By April 17, 2024 3   min read  (460 words)

April 17, 2024 |

selling hydrogen cheape transporting it in powder form
  • One of the great challenges of hydrogen is its transport
  • This method makes it possible to use sodium borohydride as a carrier in a cheaper and more sustainable way

One of the great challenges of hydrogen is its transport. As a gas it is flammable, unstable and difficult to handle in large volumes due to its low density. Compressing or liquefying it carries a significant energy and economic cost. But Australia, which hopes to become an exporter of green hydrogen, has come up with an affordable method of transporting it in powder form.

How hydrogen is normally transported. Hydrogen is an energy vector that can be used to store and export renewable energy to other countries. Spain aspires to export green hydrogen to the rest of Europe through a corridor of hydrogen stations connected by gas pipelines: the famous H2Med.

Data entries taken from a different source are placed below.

Lemma wp_settle t result isError opts w : inv w -> safe (settleCall channelId t result isError opts) w.
Proof. intros Hi. eapply wp_ok; [typeclasses eauto|done|by apply wp_settleCall|done]. Qed.

Lemma wp_dispatchCallStart row w : inv w -> safe (dispatchCallStart channelId row) w.
Proof.
  intros Hi. w_async; [done|]. w_skip; [by apply wp_value|]. w_next transport _. destruct transport as [transport|].
  - w_skip; [by apply wp_value|]. w_next vessel _. destruct transport, vessel; try done. apply safe_memory; [done|]. quiet.
  - w_skip; [by apply wp_settle|]. w_next. done.
Qed.

Lemma wp_deliverDoMethodCall input answer w : inv w -> safe (deliverDoMethodCall channelId input answer) w.
Proof.
  intros Hi. w_async; [done|]. eapply wp_after with (Q1 := fun _ _ => True); [typeclasses eauto|done| |].
  - destruct answer as [[]|]; try done; by apply wp_settle.
  - intros r w1 _ Hi1 _. destruct r; [done|]. w_skip; [by apply wp_settle|]. done.
Qed.

Lemma wp_journalCallStart callerPid targetPid callId method args opts w : inv w ->
  safe (journalCallStart channelId callerPid targetPid callId method args opts) w.
Proof.
  intros Hi. w_async; [done|]. w_skip; [by apply wp_value|]. w_next deadlineAt _. w_skip; [by apply wp_value|]. w_next createdAt _.
  w_seq; [by eapply wp_terminalEvent|]. w_next existing H. destruct existing as [event|].
  { destruct H as [Hd _]. w_skip; [by apply wp_deleteRow|]. w_next. w_skip; [by eapply wp_broadcastLive|]. done. }
  w_skip; [by eapply wp_callBuilders|]. w_next. w_skip; [by apply wp_value|]. w_next input _.
  w_seq; [by apply wp_appendDurable|]. w_next event He. destruct He as [Hd _]. w_skip; [by apply wp_value|]. w_next fallback _.
  w_seq; [by eapply wp_terminalEvent|]. w_next after H2. destruct after as [ended|].
  { destruct H2 as [Hd2 _]. w_skip; [by apply wp_deleteRow|]. w_next. w_skip; [by eapply wp_broadcastLive|]. done. }
  w_skip; [by apply wp_insertRow|]. w_next. w_skip; [by eapply wp_recordObservedHead|]. w_next.
  w_skip; [by eapply wp_scheduleNextAlarm|]. w_next. w_skip; [by eapply wp_broadcastLive|]. done.
Qed.

(** What a start promises carries no event. *)
Lemma open_start_step t w : inv w -> safe (open_start t) w.
Proof.
  intros Hi. assert (H : moves w ((fun w => set_nextPromise (S w.(w_nextPromise)) (set_startInFlight (dict_set t (t, w.(w_nextPromise)) w.(w_startInFlight)) w)) w) /\
    inv ((fun w => set_nextPromise (S w.(w_nextPromise)) (set_startInFlight (dict_set t (t, w.(w_nextPromise)) w.(w_startInFlight)) w)) w)) by quiet.
  destruct H as [H1 H2]. by split; [|split].
Qed.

Australia has no choice but to transport hydrogen by sea. Specialized vessels already exist to move liquid hydrogen, but it is more common to use refrigerated ships to transport ammonia and other liquid organic carriers, which then release the hydrogen through chemical reactions.

Hydrogen in powder form. Why isn’t it transported in solid state? A cheap and safe possibility is to use sodium borohydride powder as a carrier, but this is not usually done because the byproduct left in the process, known as sodium metaborate, is very expensive to recycle.

Now, a team of Australian researchers has developed a chemical catalyst process that can quickly and cheaply convert sodium metaborate into sodium borohydride.

Objective: to reduce transport costs. The Kotai Hydrogen Project, born at John Curtin University, seeks to reduce the costs of producing and transporting hydrogen to become “the cheapest means of exporting hydrogen from Australia”, according to its creators.

While one ton of ammonia is enough to make 178 kg of hydrogen, one ton of sodium borohydride produces 213 kg of hydrogen when water is added. The key to the method is that the resulting sodium metaborate can be recharged with proprietary electrolyzers to make sodium borohydride 20 times cheaper.

Australia as a hydrogen powerhouse. Australia has positioned itself as a key player in the hydrogen export market thanks to public and private investments. The country expects to produce and export large quantities of green hydrogen on the international market by 2030.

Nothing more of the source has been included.